Des médecins traitants démunis
« Et même quand le SPP a été accordé, les retraités, s’ils ne sont pas soutenus et accompagnés par un collectif, se perdent dans les dédales administratifs et finissent par abandonner en cours de route », observe Olivier Crasset qui a, en outre mis en évidence un dysfonctionnement majeur du dispositif. « Par méconnaissance, au lieu de suivre la procédure administrative prévue, d’utiliser le formulaire papier réglementaire, souvent les retraités donnent leur carte Vitale aux soignants », poursuit-il. Certains soignants les incitent aussi à le faire pour que leurs honoraires soient plus rapidement versés. La consultation est ainsi mise indûment à la charge de la branche maladie et non de la branche AT/MP.

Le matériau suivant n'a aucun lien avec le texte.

(* ===== verification/L4Filter.v ===== *)
(** * L4 filters and policy maps

    Model of [L4Filter] and [L4PolicyMap] of [src/pkg/policy/l4.go] and of the
    resolution of one rule into them, [src/pkg/policy/rule.go]: a rule becomes a filter
    for each of its ports, the filters of the same tier, port and protocol are merged,
    selector by selector. *)

From Stdlib Require Import QArith Ascii.
From S2P Require Import Prelude Precedence BitLPM PolicyKey RuleOrigin PassMeta MapState PolicyRule L4Types.

Local Open Scope Z_scope.

(** ** Selectors

    What the filters need of the selectors: the keys of the wildcard and of the selector
    that never selects, and which selectors have no requirements.  [SelectorCache] returns
    one cached selector for each key. *)
Class SelectorKeys := {
  wildcardSelectorKey : string;
  noneSelectorKey : string;
  selector_IsWildcard : string → bool;
}.

Section selectors.
Context {SK : SelectorKeys}.

Definition IsWildcard (cs : string) : bool := bool_decide (cs = wildcardSelectorKey).
Definition IsNone (cs : string) : bool := bool_decide (cs = noneSelectorKey).

Definition selectsAll (selectors : list string) : bool :=
  match selectors with [] => true | _ => existsb selector_IsWildcard selectors end.

(** The cached selectors of [AddSelectorsTxn]. *)
Definition AddSelectorsTxn (selectors : list string) : list string :=
  if selectsAll selectors then [wildcardSelectorKey] else selectors.
End selectors.

(** ** Filters *)

Record L4Filter := mkL4Filter {
  f_Tier : Z;
  U8Proto : Z;
  Port : Z;
  EndPort : Z;
  Protocol : string;
  PortName : string;
  wildcard : option string;
  PerSelectorPolicies : gmap string (option PerSelectorPolicy);
  f_Ingress : bool;
  RuleOrigin : gmap string ruleOrigin;
}.

Definition set_policies (w : option string) (p : gmap string (option PerSelectorPolicy)) (o : gmap string ruleOrigin)
    (f : L4Filter) : L4Filter :=
  mkL4Filter (f_Tier f) (U8Proto f) (Port f) (EndPort f) (Protocol f) (PortName f) w p (f_Ingress f) o.

(** The state of the resolution of a rule ([policyContext]). *)
Record PolicyContext := mkPolicyContext {
  ctx_ns : string;
  ctx_tier : Z;
  ctx_priority : Z;
  defaultDenyIngress : bool;
  defaultDenyEgress : bool;
  ctx_origin : ruleOrigin;
  GetTLSContext : apiTLSContext → error + (string * string * string * bool);
}.

Definition SetPriority (c : PolicyContext) (tier priority : Z) : PolicyContext :=
  mkPolicyContext (ctx_ns c) tier priority (defaultDenyIngress c) (defaultDenyEgress c) (ctx_origin c) (GetTLSContext c).
Definition SetOrigin (c : PolicyContext) (o : ruleOrigin) : PolicyContext :=
  mkPolicyContext (ctx_ns c) (ctx_tier c) (ctx_priority c) (defaultDenyIngress c) (defaultDenyEgress c) o (GetTLSContext c).

(** ** Creation of a filter *)

Inductive TLSDirection := Terminating | Originating.

Definition getCerts (c : PolicyContext) (tls : option apiTLSContext) (direction : TLSDirection)
  : error + option TLSContext :=
  match tls with
  | None => inr None
  | Some tls =>
      res <~ GetTLSContext c tls;;
      let '(ca, public, private, inlineSecrets) := res : string * string * string * bool in
      if inlineSecrets && match direction with
                          | Terminating => bool_decide (public = "") || bool_decide (private = "")
                          | Originating => bool_decide (ca = "")
                          end
      then inl ErrTLSContext
      else match tls_Secret tls with
           | None => inl NilPointer
           | Some secret => inr (Some (mkTLS ca public private secret inlineSecrets))
           end
  end.

(** [api.ResourceQualifiedName] with [ForceNamespace]. *)
Fixpoint index_slash (l : list Ascii.ascii) : option nat :=
  match l with
  | [] => None
  | c :: l => if bool_decide (c = "/"%char) then Some 0%nat else S <$> index_slash l
  end.

Definition ResourceQualifiedName (namespace cecName resourceName : string) : string :=
  if bool_decide (resourceName = "") ||
     match index_slash (String.list_ascii_of_string resourceName) with
     | None => false
     | Some idx => bool_decide (idx = String.length namespace) && String.prefix namespace resourceName
     end
  then resourceName
  else namespace +:+ "/" +:+ cecName +:+ "/" +:+ resourceName.

(** The listener and its priority. *)
Definition resolve_listener (c : PolicyContext) (l : option EnvoyListener) (listenerPriority : Z)
  : error + (string * Z) :=
  match l with
  | None => inr ("", listenerPriority)
  | Some l =>
      ns <~ (if decide (EnvoyConfig_Kind l = "CiliumEnvoyConfig")
             then if bool_decide (ctx_ns c = "") then inl ErrListenerKind else inr (ctx_ns c)
             else if decide (EnvoyConfig_Kind l = "CiliumClusterwideEnvoyConfig") then inr ""
             else inr (ctx_ns c));;
      inr (ResourceQualifiedName ns (EnvoyConfig_Name l) (Listener_Name l),
           if bool_decide (Listener_Priority l ≠ 0) then Listener_Priority l else listenerPriority)
  end.

(** The parser a port rule needs. *)
Definition parser_type (pr : PortRule) (protocol : string) (terminatingTLS originatingTLS : option TLSContext) : string :=
  let l7Parser :=
    if bool_decide (is_Some terminatingTLS) || bool_decide (is_Some originatingTLS) ||
       negb (bool_decide (pr_ServerNames pr = []))
    then ParserTypeTLS else ParserTypeNone in
  let l7Parser :=
    match pr_Rules pr with
    | None => l7Parser
    | Some rules =>
        if negb (bool_decide (DNS rules = [])) then ParserTypeDNS
        else if bool_decide (protocol = ProtoTCP) && negb (bool_decide (HTTP rules = [])) then ParserTypeHTTP
        else l7Parser
    end in
  if bool_decide (is_Some (pr_Listener pr)) then ParserTypeCRD else l7Parser.

(** What a port rule asks of layer 7. *)
Record l7Part := mkL7Part {
  lp_parser : string;
  lp_terminating : option TLSContext;
  lp_originating : option TLSContext;
  lp_listener : string;
  lp_listenerPriority : Z;
}.

Definition resolve_l7 (c : PolicyContext) (pr : PortRule) (protocol : string) : error + l7Part :=
  terminatingTLS <~ getCerts c (pr_TerminatingTLS pr) Terminating;;
  originatingTLS <~ getCerts c (pr_OriginatingTLS pr) Originating;;
  let l7Parser := parser_type pr protocol terminatingTLS originatingTLS in
  l <~ resolve_listener c (pr_Listener pr) (defaultPriority l7Parser);;
  inr (mkL7Part l7Parser terminatingTLS originatingTLS (fst l) (snd l)).

(** The rules of the policies of the selectors: with default deny disabled the rules of an
    allow policy let other layer 7 traffic pass. *)
Definition modified_rules (c : PolicyContext) (entry : PolicyEntry) (pr : PortRule) (l7Parser : string) : option L7Rules :=
  let isDefaultDenyDisabled :=
    pe_Ingress entry && negb (defaultDenyIngress c) || negb (pe_Ingress entry) && negb (defaultDenyEgress c) in
  if negb (L7Rules_IsEmpty (pr_Rules pr)) && isDefaultDenyDisabled && PolicyEntry_IsAllow entry
  then ensureWildcard (pr_Rules pr) l7Parser
  else pr_Rules pr.

(** The policy of every selector of the filter. *)
Definition addPolicyForSelector (c : PolicyContext) (entry : PolicyEntry) (pr : PortRule) (l7 : l7Part)
  : option PerSelectorPolicy :=
  if negb (bool_decide (lp_parser l7 = ParserTypeNone)) || negb (PolicyEntry_IsAllow entry) ||
     negb (ctx_priority c =? 0)
  then Some (mkPSP (lp_parser l7) (ctx_priority c) (pe_Verdict entry) (lp_listenerPriority l7) (lp_listener l7)
               (lp_terminating l7) (lp_originating l7) (NewStringSet (pr_ServerNames pr))
               (default (mkL7Rules [] []) (modified_rules c entry pr (lp_parser l7))))
  else None.

Section create.
Context {SK : SelectorKeys}.

Definition createL4Filter (c : PolicyContext) (entry : PolicyEntry) (pr : PortRule) (port : PortProtocol)
  : error + L4Filter :=
  let named := IsSvcName (pp_Port port) in
  let p := if named then 0 else ParseUint16 (pp_Port port) in
  let css := AddSelectorsTxn (default [] (L3 entry)) in
  l7 <~ resolve_l7 c pr (pp_Protocol port);;
  let policy := addPolicyForSelector c entry pr l7 in
  inr (mkL4Filter (ctx_tier c) (default 0 (ParseProtocol (pp_Protocol port))) p (uwrap 16 (pp_EndPort port))
         (pp_Protocol port) (if named then pp_Port port else "")
         (if existsb IsWildcard css then Some wildcardSelectorKey else None)
         (list_to_map (map (λ cs, (cs, policy)) css))
         (pe_Ingress entry)
         (list_to_map (map (λ cs, (cs, ctx_origin c)) css))).
End create.

(** ** Policy maps *)

Record portProtoKey := mkPortProto { ppk_Port : Z; ppk_EndPort : Z; ppk_Proto : Z }.

#[export] Instance portProtoKey_eq_dec : EqDecision portProtoKey.
Proof. solve_decision. Defined.
#[export] Instance portProtoKey_countable : Countable portProtoKey.
Proof.
  apply (inj_countable' (λ k, (ppk_Port k, ppk_EndPort k, ppk_Proto k))
    (λ '(p, e, u), mkPortProto p e u)). by intros [].
Defined.

Record L4PolicyMap := mkL4PolicyMap {
  NamedPortMap : gmap string L4Filter;
  RangePortMap : gmap portProtoKey L4Filter;
}.

Definition makeL4PolicyMap : L4PolicyMap := mkL4PolicyMap ∅ ∅.

Definition L4PolicyMap_Len (m : L4PolicyMap) : nat := size (NamedPortMap m) + size (RangePortMap m).

Definition L4PolicyMap_upsert (m : L4PolicyMap) (l4 : L4Filter) : L4PolicyMap :=
  if negb (bool_decide (PortName l4 = ""))
  then mkL4PolicyMap (<[PortName l4 +:+ "/" +:+ Protocol l4 := l4]> (NamedPortMap m)) (RangePortMap m)
  else mkL4PolicyMap (NamedPortMap m) (<[mkPortProto (Port l4) (EndPort l4) (U8Proto l4) := l4]> (RangePortMap m)).

Definition ExactLookupPortName (m : L4PolicyMap) (portName : string) (protocol : Z) : option L4Filter :=
  NamedPortMap m !! (portName +:+ "/" +:+ U8proto_String protocol).

Definition ExactLookupPortNum (m : L4PolicyMap) (port endPort protocol : Z) : option L4Filter :=
  RangePortMap m !! mkPortProto port endPort protocol.

Definition exactLookupFilter (m : L4PolicyMap) (l4 : L4Filter) : option L4Filter :=
  if negb (bool_decide (PortName l4 = "")) then ExactLookupPortName m (PortName l4) (U8Proto l4)
  else ExactLookupPortNum m (Port l4) (EndPort l4) (U8Proto l4).

(** ** Merging of filters *)

Section merge.
Context {SK : SelectorKeys} {GR : GoRange}.

(** One selector of the filter to merge. *)
Definition merge_selector (filterToMerge existing : L4Filter) (cs : string) : error + L4Filter :=
  match PerSelectorPolicies filterToMerge !! cs with
  | None => inr existing
  | Some newPolicy =>
      let newOrigin := default None (RuleOrigin filterToMerge !! cs) in
      match PerSelectorPolicies existing !! cs with
      | None =>
          inr (set_policies (if IsWildcard cs then Some cs else wildcard existing)
                 (<[cs := newPolicy]> (PerSelectorPolicies existing))
                 (<[cs := newOrigin]> (RuleOrigin existing)) existing)
      | Some existingPolicy =>
          if IsNone cs then inr existing
          else
            res <~ merge_policy existingPolicy newPolicy (default None (RuleOrigin existing !! cs)) newOrigin;;
            inr (set_policies (wildcard existing) (<[cs := fst res]> (PerSelectorPolicies existing))
                   (<[cs := snd res]> (RuleOrigin existing)) existing)
      end
  end.

Definition mergePortProto (existing filterToMerge : L4Filter) : error + L4Filter :=
  if negb (f_Tier existing =? f_Tier filterToMerge) then inl ErrDifferentTiers
  else each (merge_selector filterToMerge) existing (range (dom (PerSelectorPolicies filterToMerge))).

Definition addL4Filter (m : L4PolicyMap) (filterToMerge : L4Filter) : error + L4PolicyMap :=
  match exactLookupFilter m filterToMerge with
  | None => inr (L4PolicyMap_upsert m filterToMerge)
  | Some existing =>
      f <~ mergePortProto existing filterToMerge;;
      inr (L4PolicyMap_upsert m f)
  end.

Definition addFilter (c : PolicyContext) (entry : PolicyEntry) (m : L4PolicyMap) (pr : PortRule) (p : PortProtocol)
  : error + L4PolicyMap :=
  f <~ createL4Filter c entry pr p;; addL4Filter m f.

(** The ports a port rule stands for: any protocol is TCP, UDP and SCTP. *)
Definition port_protocols (p : PortProtocol) : list PortProtocol :=
  if IsAny (pp_Protocol p)
  then map (mkPortProtocol (pp_Port p) (pp_EndPort p)) [ProtoTCP; ProtoUDP; ProtoSCTP]
  else [p].

Definition emptyPortRule : PortRule := mkPortRule [] None None [] None None.

Definition mergeL4Filter (c : PolicyContext) (m : L4PolicyMap) (r : PolicyEntry) : error + L4PolicyMap :=
  match L3 r with
  | None => inr m
  | Some l3 =>
      m <~ (if bool_decide (L4 r = []) && negb (bool_decide (l3 = []))
            then addFilter c r m emptyPortRule (mkPortProtocol "0" 0 ProtoAny) else inr m);;
      each (λ m pr, each (λ m p, each (λ m p, addFilter c r m pr p) m (port_protocols p)) m (Ports pr)) m (L4 r)
  end.

(** [L4PolicyMaps], one map for each tier. *)
Definition ensureTier (pms : list L4PolicyMap) (tier : Z) : list L4PolicyMap :=
  pms ++ replicate (Z.to_nat (tier + 1) - length pms) makeL4PolicyMap.

(** [L4PolicyMaps.resolveL4Policy] after [SetPriority]. *)
Definition resolve_into_maps (c : PolicyContext) (pms : list L4PolicyMap) (tier priority : Z) (r : PolicyEntry)
  : error + list L4PolicyMap :=
  let c := SetOrigin (SetPriority c tier priority) (rule_origin r) in
  let pms := ensureTier pms (Tier r) in
  m <~ index pms (Tier r);;
  m <~ mergeL4Filter c m r;;
  store pms (Tier r) m.
End merge.
(** Every filter is stored under its key. *)
Record map_ok m : Prop := {
  mo_named s f : NamedPortMap m !! s = Some f → PortName f ≠ "" ∧ s = PortName f +:+ "/" +:+ Protocol f;
  mo_range (k : portProtoKey) f : RangePortMap m !! k = Some f → PortName f = "" ∧ k = mkPortProto (Port f) (EndPort f) (U8Proto f);
  mo_key f : map_at m (filter_fkey f) = Some f → fkey_ok (filter_fkey f);
}.

Lemma map_at_key m k f : map_ok m → fkey_ok k → map_at m k = Some f → filter_fkey f = k.
Proof.
  intros [MN MR MK] Hk Hm. unfold filter_fkey in *. destruct k as [n p|p e u]; simpl in *.
  - destruct (MN _ _ Hm) as [Hn Hs]. specialize (MK f). rewrite bool_decide_false in MK |- * by done.
    simpl in MK. rewrite <- Hs in MK. specialize (MK Hm).
    by apply named_key_inj in Hs as [-> ->].
  - destruct (MR _ _ Hm) as [Hn Hs]. rewrite bool_decide_true by done. by injection Hs as -> -> ->.
Qed.

Lemma upsert_at m f k : fkey_ok k → fkey_ok (filter_fkey f) →
  map_at (L4PolicyMap_upsert m f) k = if decide (k = filter_fkey f) then Some f else map_at m k.
Proof.
  intros Hk Hf. unfold L4PolicyMap_upsert, filter_fkey in *.
  destruct (bool_decide (PortName f = "")) eqn:E; cbn [negb] in *.
  - destruct k as [n p|p e u]; cbn [map_at NamedPortMap RangePortMap]; [by rewrite decide_False by done|].
    destruct (decide (FRange p e u = _)) as [D|D]; [injection D as -> -> ->; apply lookup_insert_eq|].
    rewrite lookup_insert_ne; [done|]. intros [= ? ? ?]. by destruct D; subst.
  - destruct k as [n p|p e u]; cbn [map_at NamedPortMap RangePortMap]; [|by rewrite decide_False by done].
    destruct (decide (FNamed n p = _)) as [D|D]; [injection D as -> ->; apply lookup_insert_eq|].
    rewrite lookup_insert_ne; [done|]. intros Es. apply named_key_inj in Es as [? ?]; [|done..]. by destruct D; subst.
Qed.
End stored.

(** ** Merging of filters *)

Section merging.
Context {SK : SelectorKeys} {GR : GoRange}.
Implicit Types (f ex fm : L4Filter) (cs : string).

Definition shape f : Z * Z * Z * Z * string * string * bool :=
  (f_Tier f, U8Proto f, Port f, EndPort f, Protocol f, PortName f, f_Ingress f).

Lemma shape_fkey f ex : shape f = shape ex → filter_fkey f = filter_fkey ex.
Proof. intros [= ? ? ? ? ? E ?]. unfold filter_fkey. rewrite E. case_bool_decide; congruence. Qed.

(** The wildcard field agrees with the policies. *)
Definition wild_ok f : Prop :=
  wildcard f = if decide (is_Some (PerSelectorPolicies f !! wildcardSelectorKey)) then Some wildcardSelectorKey else None.
(* ===== verification/L4Typing.v ===== *)
(** * The types of resolved policies

    What the fields of the filters in the policy maps of a direction are: the widths of their
    integers, the tier and the key they are stored under, and the range of the priorities of
    their selectors, for every direction that [resolveL4Policy] resolves. *)

From Stdlib Require Import QArith.
From S2P Require Import Prelude Precedence PolicyKey RuleOrigin PassMeta MapState PolicyRule TierPriorities.
From S2P Require Import L4Types L4Merge L4Filter L4MapState L4Resolve L4Contributions L4Evaluation EndpointPolicy.

Local Open Scope Z_scope.

Section typing.
Context {SK : SelectorKeys} {GR : GoRange}.
Implicit Types (f : L4Filter) (m : L4PolicyMap) (pol : option PerSelectorPolicy).

(** A filter of the map of a tier. *)
Record typed_filter (ingress : bool) (tier : Z) m f : Prop := {
  tf_tier : f_Tier f = tier;
  tf_ingress : f_Ingress f = ingress;
  tf_stored : exactLookupFilter m f = Some f;
  tf_proto : is_uint 8 (U8Proto f);
  tf_port : is_uint 16 (Port f);
  tf_end : is_uint 16 (L4Filter.EndPort f);
  tf_any : U8Proto f = 0 → Port f = 0 ∧ PortName f = "";
  tf_wildcard w : wildcard f = Some w ↔ w = wildcardSelectorKey ∧ is_Some (PerSelectorPolicies f !! w);
}.

(** The policy of one of its selectors. *)
Record typed_policy (bases : list Z) (tier : Z) pol : Prop := {
  tp_priority : at_ bases tier ≤ GetPriority pol < nextTierPriority bases tier;
  tp_listener : is_uint 8 (GetListenerPriority pol);
}.

Lemma wild_ok_iff f w : wild_ok f → wildcard f = Some w ↔ w = wildcardSelectorKey ∧ is_Some (PerSelectorPolicies f !! w).
Proof.
  unfold wild_ok. intros ->. case_decide as Hw; split.
  - by intros [= <-].
  - by intros [-> _].
  - done.
  - by intros [-> ?].
Qed.

End typing.

(** ** Example *)

Definition http_rule : PolicyEntry :=
  mkPolicyEntry 1 0 EmptyString (Some ["client"]) [mkPortRule [mkPortProtocol "80" 90 "TCP"] None None [] None None] "[http]" true Allow true.

#[local] Instance http_keys : SelectorKeys := {|
  wildcardSelectorKey := EmptyString;
  noneSelectorKey := "none";
  selector_IsWildcard := λ s, bool_decide (s = EmptyString);
|}.

Definition http_context : PolicyContext :=
  mkPolicyContext EmptyString 0 0 true true None (λ _, inl ErrTLSContext).

Definition http_resolved : error + (list Z * list L4PolicyMap) :=
  resolveL4Policy (resolve_into_maps (GR := range_elements) http_context) [makeL4PolicyMap] [http_rule].

Lemma http_direction : direction_rules true [http_rule].
Proof.
  constructor.
  - constructor; [repeat constructor| |done]. intros r ->%list_elem_of_singleton. split; vm_compute; congruence.
  - eexists. split; [vm_compute; reflexivity|vm_compute; reflexivity].
  - intros r ->%list_elem_of_singleton. split; [done|]. unfold rule_ok.
    assert (EP : rule_ports http_rule = [(mkPortRule [mkPortProtocol "80" 90 "TCP"] None None [] None None, mkPortProtocol "80" 90 "TCP")]) by (vm_compute; reflexivity).
    rewrite EP. constructor; [|constructor]. split; [by intros l Hl|].
    constructor; cbn [snd pp_Protocol pp_Port]; [intros [HP|HP]|intros HP]; vm_compute in HP; discriminate.
Qed.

Le SPP souffre d’un autre défaut « constitutif » : le dispositif prévoit que le retraité est libre du lieu de mise en œuvre du suivi – médecin traitant, spécialiste ou encore centre régional de pathologies professionnelles (CRPP). « Or les médecins, généralistes ou spécialistes, n'ont pas forcément de connaissances sur les expositions et les maladies professionnelles, ou la manière d’évaluer ces risques, remarque Christophe Paris. Il faudrait que le dispositif du SPP prévoie une articulation avec les CRPP, afin que les médecins de ville puissent s’appuyer sur eux, leur demander conseils et expertise. »
Invisibilisation des cancers professionnels
Pour ce médecin, en dépit des défauts du dispositif, le suivi post-professionnel a toute son utilité : « Instituer un suivi, c’est permettre une surveillance médicale, mais aussi un accompagnement, une occasion de faire passer les bonnes informations par rapport aux risques. » Autant de facteurs protecteurs qui contribuent à diminuer le niveau d'appréhension et d'anxiété des patients exposés à des cancérogènes. En ouvrant la possibilité de mieux diagnostiquer les pathologies d'origine, le SPP constitue aussi « la première étape de la demande de réparation et d’indemnisation de ces maladies », ajoute Annie Thébaud-Mony.
Amélioré et plus utilisé, le SPP pourrait contribuer, selon Jorge Munoz, à sortir les cancers professionnels de leur invisibilisation.